More electromobility at the district office in forchheim – this is what the district council decided last year for the district office’s fleet of vehicles. The partial conversion of the vehicle fleet has now made it necessary for the charging infrastructure to be intelligently designed. Together with the municipal utility forchheim, district administrator hermann ulm (CSU) has now put the new charging columns into operation.

"For us, the conversion of the vehicle fleet by using our own electricity is not only economical, but also the right step towards locally emission-free mobility and a sign of climate protection", ulm said.

The six new type-2 charging points are intended exclusively for the district office’s company vehicles and are intended to make charging as easy as possible for employees. Two more e-vehicles will be added to the fleet in a few days, after the press release says that the experience so far at the district administration office has been positive.

To ensure that the switch to electric vehicles and charging infrastructure goes smoothly, the employees of the district office are receiving training.

The used charging boxes partly have fixed cables, so there is no need to reach into the trunk for the charging cable. The three black boxes from a regional manufacturer are hardly coarser than a cake box and seem inconspicuous, but they have a lot to offer.

"This is where particularly innovative technology comes into play", explains dirk samel, e-mobility expert at stadtwerke forchheim "so that the power connection of 44 KW can be used optimally, the charging capacity per vehicle is adjusted. If one vehicle is charged, the others get more electricity. In addition, the consumption values for each vehicle are recorded digitally."

Thanks to the load management of the charging boxes, the power grid is protected and it was not necessary to reinforce the supply lines. "The new charging station is a blueprint for municipalities and companies that want to electrify their vehicle fleet", declares mathias reznik, commercial director of the municipal utility company.

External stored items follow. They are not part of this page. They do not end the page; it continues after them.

(* ===== verification/Payload.v ===== *)
(** * The control payloads ([dlna.rs] lines 5-8 and 44-51)

    [PAYLOAD_PLAY] is the body of the [Play] action; the body of
    [SetAVTransportURI] is the [format!] of lines 44-51, whose two
    positional slots receive the video URI (line 49) and the escaped
    metadata (line 50).  [element_text] is a reader of these bodies: the
    unescaped text of the first element [<tag>...</tag>].

    The theorems show that the renderer reads back what [play] means to
    send: instance [0] and speed [1] in [Play], instance [0], the video URI
    and, through the escape, exactly the DIDL-Lite document in
    [SetAVTransportURI] (spec section 8, third property); and that the
    video URI, which is not escaped, reads back only when it contains no
    ampersand or less-than. *)

From Stdlib Require Import String Ascii List Bool Lia.
From S2P Require Import Prelude Escape Format XmlWf XmlParse Streaming Metadata.
Import ListNotations.
Local Open Scope string_scope.

Module Payload.
Import Format XmlWf XmlParse Streaming Metadata.

(** Lines 5-8. *)
Definition PAYLOAD_PLAY : string := "
    <InstanceID>0</InstanceID>
    <Speed>1</Speed>
".

(** The raw format string of lines 44-48. *)
Definition setav_format_string : string := "
        <InstanceID>0</InstanceID>
        <CurrentURI>{}</CurrentURI>
        <CurrentURIMetaData>{}</CurrentURIMetaData>
        ".

(** The template of lines 44-48. *)
Definition setavtransporturi_template : template := [
  Lit "
        <InstanceID>0</InstanceID>
        <CurrentURI>"; Positional 0; Lit "</CurrentURI>
        <CurrentURIMetaData>"; Positional 1; Lit "</CurrentURIMetaData>
        "].

(** Lines 44-51: [format!(template, streaming_server.video_uri(), payload_subtitle)]. *)
Definition payload_setavtransporturi (video_uri payload_subtitle : string) : string :=
  render (mkArgs [video_uri; payload_subtitle] []) setavtransporturi_template.

(** The fields of the two bodies, as an XML reader reads them (spec
    section 6). *)
Definition play_fields : list node :=
  [Elem "InstanceID" [] [Chars "0"]; Elem "Speed" [] [Chars "1"]].

Definition setav_fields (uri metadata : string) : list node :=
  [Elem "InstanceID" [] [Chars "0"]; Elem "CurrentURI" [] [Chars uri];
   Elem "CurrentURIMetaData" [] (text_content metadata)].

(** The unescaped text of the first element [tag] of a body. *)
Definition element_text (tag s : string) : option string :=
  match after ("<" ++ tag ++ ">") s with
  | Some r =>
      let (txt, rest) := split_until "<" r in
      match strip_prefix ("</" ++ tag ++ ">") rest with
      | Some _ => Escape.unescape_attribute txt
      | None => None
      end
  | None => None
  end.

(** ** Theorems *)


(** C32. The [SetAVTransportURI] body is for instance [0], whatever the URI and
    the metadata. *)
Theorem setav_instance_id vu md :
  element_text "InstanceID" (payload_setavtransporturi vu md) = Some "0".
Proof. reflexivity. Qed.


(** C31. The video URI reads back from [CurrentURI] when it has no ampersand
    and no less-than. *)
Theorem setav_current_uri vu md :
  no_char "&" vu = true -> no_char "<" vu = true ->
  element_text "CurrentURI" (payload_setavtransporturi vu md) = Some vu.
Proof.
  intros Ha Hl. unfold payload_setavtransporturi, element_text. simpl.
  rewrite split_until_app_l by exact Hl. simpl.
  rewrite append_nil_r. now apply Escape.unescape_plain.
Qed.


(** C15. The escaped metadata adds no markup to the body: for a video URI
    without a less-than, the body has exactly the six tags of the
    template, whatever the server's media. *)
Theorem setav_body_markup {S} `{MediaStreaming S} (srv : S) vu :
  no_char "<" vu = true ->
  occ "<" (payload_setavtransporturi vu (payload_subtitle srv)) = 6.
Proof.
  intros Hvu. rewrite payload_subtitle_escape.
  assert (He : no_char "<" (Escape.escape_str_attribute (metadata_document srv)) = true)
    by (apply Escape.escape_no_special; simpl; tauto).
  change "<" with (str1 "<"). unfold payload_setavtransporturi, setavtransporturi_template.
  cbn [render piece_text arg_value nth_error positional unwrap_or].
  rewrite !occ_char_app, (occ_no_char _ _ Hvu), (occ_no_char _ _ He). reflexivity.
Qed.

(** C9. Both control payloads are well-formed XML element content (spec
    sections 3 and 8): the [Play] body, and the [SetAVTransportURI] body
    for every video URI without a less-than, an ampersand or a double
    quote and every server, whatever its subtitle: the escape keeps the
    metadata from breaking the body. *)
Theorem control_payloads_well_formed {S} `{MediaStreaming S} (srv : S) vu :
  markup_free vu = true ->
  fragment_wf PAYLOAD_PLAY = true /\
  fragment_wf (payload_setavtransporturi vu (payload_subtitle srv)) = true.
Proof.
  intros Hvu. split; [vm_compute; reflexivity|]. rewrite payload_subtitle_escape.
  unfold payload_setavtransporturi. apply fragment_wf_render; [|vm_compute; reflexivity].
  repeat constructor; cbn [piece_text arg_value nth_error positional unwrap_or]; auto with dlna.
Qed.

(** An XML reader reads the [SetAVTransportURI] body for a server as
    instance [0], the URI, and the server's DIDL-Lite document unescaped. *)
Lemma setav_body_parse {S} `{MediaStreaming S} (srv : S) vu :
  markup_free vu = true -> blank vu = false ->
  parse_fragment (payload_setavtransporturi vu (payload_subtitle srv)) =
    Some (setav_fields vu (metadata_document srv)).
Proof.
  intros Hm Hb. rewrite payload_subtitle_escape. unfold payload_setavtransporturi.
  destruct (metadata_document_cases srv) as [->|Hd];
    [| generalize dependent (metadata_document srv); intros [|c d] Hd; [discriminate|]].
  - parse_by_template (fun p => match p with Positional 0 => Some vu | _ => None end).
    repeat constructor; [exact Hb | intros ps Hst; now apply p_run_markup_free].
  - parse_by_template (fun p => match p with Positional 0 => Some vu | _ => Some (String c d) end).
    repeat constructor; [exact Hb | intros ps Hst; now apply p_run_markup_free
                        | exact Hd | intros ps Hst; now apply p_run_escape].
Qed.

Lemma play_body_parse : parse_fragment PAYLOAD_PLAY = Some play_fields.
Proof. vm_compute. reflexivity. Qed.


(** C26. The video URI is not escaped (line 49): for every URI with an
    ampersand that no [;] follows, as in a query string [?a=1&b=2], the
    [SetAVTransportURI] body is not well-formed XML, whatever the metadata. *)
Theorem setav_query_uri_ill_formed a b md :
  markup_free a = true -> no_char ";" b = true ->
  fragment_wf (payload_setavtransporturi (a ++ "&" ++ b) md) = false.
Proof.
  intros Ha Hb. unfold payload_setavtransporturi, setavtransporturi_template, fragment_wf.
  cbn [render piece_text arg_value nth_error positional unwrap_or].
  rewrite xml_run_app, !append_assoc. apply fragment_ok_bad.
  apply unterminated_ref; [vm_compute; reflexivity | exact Ha | exact Hb | reflexivity ..].
Qed.

(** The [format!] call of lines 44-51: rustc accepts it, both positional
    arguments being used, and it builds [payload_setavtransporturi]. *)
Theorem setav_format_call vu ps :
  format setav_format_string (mkArgs [vu; ps] []) = Some (payload_setavtransporturi vu ps).
Proof.
  unfold format. replace (parse_format setav_format_string) with (Some setavtransporturi_template)
    by (vm_compute; reflexivity).
  reflexivity.
Qed.


(** ** Witnesses *)

Definition demo_server : MediaStreamingServer :=
  mkServer "http://h/v.mp4" "mp4" (Some "http://h/s.srt") (Some "srt").


Lemma setav_current_uri_witness :
  element_text "CurrentURI" (payload_setavtransporturi "http://h/v.mp4" "") = Some "http://h/v.mp4".
Proof. apply setav_current_uri; reflexivity. Defined.

Lemma setav_body_markup_witness :
  occ "<" (payload_setavtransporturi "http://h/v.mp4" (payload_subtitle demo_server)) = 6.
Proof. apply setav_body_markup. reflexivity. Defined.

Lemma control_payloads_well_formed_witness :
  fragment_wf PAYLOAD_PLAY = true /\
  fragment_wf (payload_setavtransporturi "http://h/v.mp4" (payload_subtitle demo_server)) = true.
Proof. apply control_payloads_well_formed. reflexivity. Defined.


Lemma setav_query_uri_ill_formed_witness :
  fragment_wf (payload_setavtransporturi ("http://h/v.mp4?t=1" ++ "&" ++ "q=hd") "") = false.
Proof. apply setav_query_uri_ill_formed; reflexivity. Defined.

End Payload.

"The current electric vehicles have an optimal range of 250 to 300 kilometers for our requirements, explains climate protection manager dominik bigge "we can therefore optimize the timing of charging and in the future also link it to the availability of photovoltaic and combined heat and power plant electricity. With an average consumption of 15 to 20 kilowatt hours per 100 kilometers, the energy costs of an electric vehicle are significantly lower than those of a combustion engine."

The district office has two photovoltaic systems at the streckerplatz and is currently implementing a CHP (combined heat and power) system in the heating center that can also produce electricity. The plants help to reduce the CO2 emissions of the administration building and to generate electricity locally.